» YOUR OBJECTIVE
From the data below, retype exactly the lines starting with the one that contains "row_IsRoot := true;" and ending with the one that contains "Definition samples1 : list", both included.

BEGIN

(** C14. An evaluation makes the open alerts agree with the last samples.  When the
    database answers, for every enabled rule of the cluster (or of all
    clusters) with a sample of its metric, an alert is open afterwards exactly
    if the sample meets the threshold (binary64 comparison; never for NaN), and
    shows that sample, the rule's threshold and the time of the evaluation; a
    rule without a sample keeps its alert as it was, and so do other clusters
    and rules; and there is never more than one open alert for a rule on a
    cluster. *)
Theorem Evaluate_spec clusterID samples opts now w :
  ready clusterID w → clusterID ≠ "" →
  ∃ w', Evaluate newID clusterID samples opts now w = (Ok tt, w') ∧ alerts_ok (w_alerts w') ∧
    (∀ rule, w_rules w !! ar_ID rule = Some rule → rule_applies clusterID true rule = true →
       rule_done rule clusterID (by_metric samples) now w w') ∧
    (∀ id a, ¬ (al_ClusterID a = clusterID ∧ ∃ rule, w_rules w !! al_RuleID a = Some rule ∧
                rule_applies clusterID true rule = true) →
       view w' !! id = Some a ↔ view w !! id = Some a).
Proof.
  intros Hready Hne%IsEmpty_false.
  set (w0 := set_cache (λ _, ∅) w).
  assert (quiet w w0) as Hq0 by by split.
  assert (ready clusterID w0) as Hready0 by by eapply ready_quiet.
  pose proof Hready as [Hup _ Hr _ _ Hone].
  assert (∀ id r, w_rules w !! id = Some r → ar_ID r = id) as Hk by (intros id r E; apply (Hr id r E)).
  unfold Evaluate. rewrite (bind_Ok_run _ _ w tt w0), Hne by done. cbn [orb].
  assert (∀ w', view w' = view w → (∀ rule, w_rules w !! ar_ID rule = Some rule →
    rule_applies clusterID true rule = true → by_metric samples !! ar_Metric rule = None) →
    ∀ rule, w_rules w !! ar_ID rule = Some rule → rule_applies clusterID true rule = true →
    rule_done rule clusterID (by_metric samples) now w w') as Hidle.
  { intros w' Ev Hnone rule H1 H2. unfold rule_done. rewrite (Hnone rule H1 H2). intros. by rewrite Ev. }
  destruct (Nat.eqb (length samples) 0) eqn:Hs.
  { exists w0. split_and!; [done|apply Hready0| |done]. apply Hidle; [done|].
    intros rule _ _. destruct samples; [|done]. unfold by_metric. cbn. apply lookup_empty. }
  set (rules := merge_sort rule_le (List.filter (rule_applies clusterID true) (map_to_list (w_rules w)).*2)).
  assert (∀ rule, rule ∈ rules ↔ w_rules w !! ar_ID rule = Some rule ∧ rule_applies clusterID true rule = true)
    as Hin by (intros rule; unfold rules; rewrite merge_sort_Permutation; by apply applicable_rules).
  assert (NoDup (map ar_ID rules)) as Hnd.
  { unfold rules. rewrite merge_sort_Permutation. by apply NoDup_map_filter, map_fst_snd_ids. }
  rewrite (bind_Ok_run _ _ w0 (Ok rules) w0) by (unfold attempt; by rewrite (ListAlertRules_up _ _ w0 Hup)).
  destruct (Nat.eqb (length rules) 0) eqn:Hl.
  { exists w0. split_and!; [done|apply Hready0| |done]. intros rule H1 H2. exfalso.
    assert (rule ∈ rules) as Hx by by apply Hin. destruct rules; [by apply elem_of_nil in Hx|done]. }
  destruct (ListOpen_up clusterID w0 Hup) as (ids & E & Hids).
  rewrite (bind_Ok_run _ _ w0 (Ok ids) w0) by (unfold attempt; by rewrite E).
  destruct (evaluate_rules_spec clusterID opts now (by_metric samples) ids rules w0 Hready0 Hnd)
    as (w' & Hrun & Hr' & Hd & Hothers); [intros rule Hx%Hin; split; [apply Hx|apply Hids]|].
  exists w'. split_and!; [done|apply Hr'| |].
  - intros rule H1 H2. apply Hd, Hin. done.
  - intros id a Hout. apply Hothers. intros [Hc Hx]. apply Hout. split; [done|].
    apply list_elem_of_fmap in Hx as (rule & -> & Hx%Hin). by exists rule.
Qed.
End Evaluation.

(** * Mail *)

(** What can still be sent, and what was. *)
Definition mail_budget (w : World) : nat := length (w_sent w) + (if w_smtp w then 1 else 0).
Definition same_budget : relation World := λ w w', mail_budget w' = mail_budget w.
#[export] Instance same_budget_preorder : PreOrder same_budget.
Proof. split; [done|]. unfold same_budget. intros w1 w2 w3. congruence. Qed.

Lemma set_alerts_budget f : runs same_budget (modify (set_alerts f) : AM unit).
Proof. by intros w. Qed.
Lemma set_rules_budget f : runs same_budget (modify (set_rules f) : AM unit).
Proof. by intros w. Qed.
Lemma set_next_budget f : runs same_budget (modify (set_next f) : AM unit).
Proof. by intros w. Qed.
Lemma set_cache_budget f : runs same_budget (modify (set_cache f) : AM unit).
Proof. by intros w. Qed.
Lemma set_jobs_budget f : runs same_budget (modify (set_jobs f) : AM unit).
Proof. by intros w. Qed.
Lemma on_tables_budget {A} (m : DBM A) : runs same_budget (on_tables m).
Proof. intros w. unfold on_tables. by destruct (m (w_tables w)). Qed.
#[export] Hint Resolve set_alerts_budget set_rules_budget set_next_budget set_cache_budget
  set_jobs_budget on_tables_budget : runs.

Lemma Send_budget accepts job : runs same_budget (Send accepts job).
Proof.
  intros w. unfold Send, bind, get, modify, ensure, ret, same_budget, mail_budget.
  destruct (Nat.eqb _ 0); [done|]. destruct (w_smtp w) eqn:E; cbn; rewrite ?E; [|done].
  destruct accepts; cbn; rewrite ?E; [lia|done].
Qed.
#[export] Hint Resolve Send_budget : runs.

(** What happens to a console: evaluations of any cluster, mails being sent,
    users acknowledging, administrators changing rules, old alerts purged. *)
Inductive event :=
  | EEvaluate (clusterID : string) (samples : list (string * spec_float)) (opts : Options) (now : Z)
  | EJob (accepts : bool) (n : nat)
  | EAcknowledge (now : Z) (id actor : string)
  | ECreateRule (inp : AlertRuleCreate)
  | EUpdateRule (id : string) (inp : AlertRuleUpdate)
  | EDeleteRule (id : string)
  | EPurge (cutoff : Z).

Section Events.
Context `{GoUnicode} (newID : nat → string).

Definition event_step (e : event) (w : World) : World :=
  match e with
  | EEvaluate clusterID samples opts now => snd (Evaluate newID clusterID samples opts now w)
  | EJob accepts n => snd (run_job accepts n w)
  | EAcknowledge now id actor => snd (AcknowledgeAlert now id actor w)
  | ECreateRule inp => snd (CreateAlertRule newID inp w)
  | EUpdateRule id inp => snd (UpdateAlertRule id inp w)
  | EDeleteRule id => snd (DeleteAlertRule id w)
  | EPurge cutoff => snd (DeleteClosedAlertsOlderThan cutoff w)
  end.
Definition run_events (es : list event) (w : World) : World := fold_left (λ w e, event_step e w) es w.

Lemma recipientEmails_budget now clusterID : runs same_budget (recipientEmails now clusterID).
Proof. unfold recipientEmails. run_rules. Qed.
Lemma release_notify_budget id : runs same_budget (ReleaseAlertEmailNotify id).
Proof. unfold ReleaseAlertEmailNotify. run_rules. Qed.
#[local] Hint Resolve recipientEmails_budget release_notify_budget : runs.

Lemma notify_budget clusterID opts id rule value at_ :
  runs same_budget (notifyNewAlert clusterID opts id rule value at_).
Proof. unfold notifyNewAlert, release, ClaimAlertEmailNotify. run_rules. Qed.
#[local] Hint Resolve notify_budget : runs.

Lemma evaluate_rules_budget clusterID opts now bm ids rules :
  runs same_budget (evaluate_rules newID clusterID opts now bm ids rules).
Proof.
  induction rules as [|rule rules IH]; cbn [evaluate_rules]; [run_rules|].
  apply runs_bind; [apply _| |done].
  unfold evaluate_rule, UpsertOpenAlert, draw_id, CloseOpenAlert. run_rules.
Qed.
#[local] Hint Resolve evaluate_rules_budget : runs.

Lemma GetAlertRule_budget id : runs same_budget (GetAlertRule id).
Proof. unfold GetAlertRule. run_rules. Qed.
Lemma GetAlert_budget id : runs same_budget (GetAlert id).
Proof. unfold GetAlert. run_rules. Qed.
#[local] Hint Resolve GetAlertRule_budget GetAlert_budget : runs.

Lemma event_budget e w : mail_budget (event_step e w) = mail_budget w.
Proof.
  destruct e; cbn [event_step];
    match goal with |- context [snd (?m w)] => enough (runs same_budget m) as Hm by apply Hm end.
  - unfold Evaluate, ListAlertRules, ListOpenAlertRuleIDs. run_rules.
  - unfold run_job, sendAlertEmail. run_rules.
  - unfold AcknowledgeAlert. run_rules.
  - unfold CreateAlertRule, draw_id, put_rule. run_rules.
  - unfold UpdateAlertRule, put_rule. run_rules.
  - unfold DeleteAlertRule. run_rules.
  - unfold DeleteClosedAlertsOlderThan. run_rules.
Qed.

Lemma run_budget es w : mail_budget (run_events es w) = mail_budget w.
Proof.
  revert w. induction es as [|e es IH]; intros w; [done|]. unfold run_events. cbn [fold_left].
  change (fold_left _ es ?w') with (run_events es w'). by rewrite IH, event_budget.
Qed.
End Events.

(** * A console with two rules *)

Definition alert_id (n : nat) : string := "alert-" +:+ pretty n.
#[export] Instance alert_id_inj : Inj (=) (=) alert_id.
Proof. intros n m H%app_inv_l. by apply (inj pretty). Qed.

Definition rule_cpu : AlertRule :=
  mkRule "r1" "" "" "High CPU" "" "warning" "server.cpu_percent" "gte" (f64 90) true.
Definition rule_conns : AlertRule :=
  mkRule "r2" "c1" "" "Connections" "too many" "critical" "server.connections" "gt" (f64 100) true.

Definition root_row : UserRow := {|
  row_Username := "root"; row_Email := "Ops@example.com"; row_PasswordHash := ""; row_OIDCSub := "";
  row_IsRoot := true; row_AccessRules := None; row_CreatedAt := 0;
|}.
Definition console : World :=
  mkWorld (set_users (λ _, {[ "u1" := root_row ]}) empty_tables) {[ "c1" := "prod" ]}
    {[ "r1" := rule_cpu; "r2" := rule_conns ]} ∅ 0 ∅ true [] [].

Definition samples1 : list (string * spec_float) :=
  [("server.cpu_percent", f64 95); ("server.connections", f64 250)].
Definition mail_on : Options := mkOptions true "https://console".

END

» ANSWER BOX
  row_IsRoot := true; row_AccessRules := None; row_CreatedAt := 0;
|}.
Definition console : World :=
  mkWorld (set_users (λ _, {[ "u1" := root_row ]}) empty_tables) {[ "c1" := "prod" ]}
    {[ "r1" := rule_cpu; "r2" := rule_conns ]} ∅ 0 ∅ true [] [].

Definition samples1 : list (string * spec_float) :=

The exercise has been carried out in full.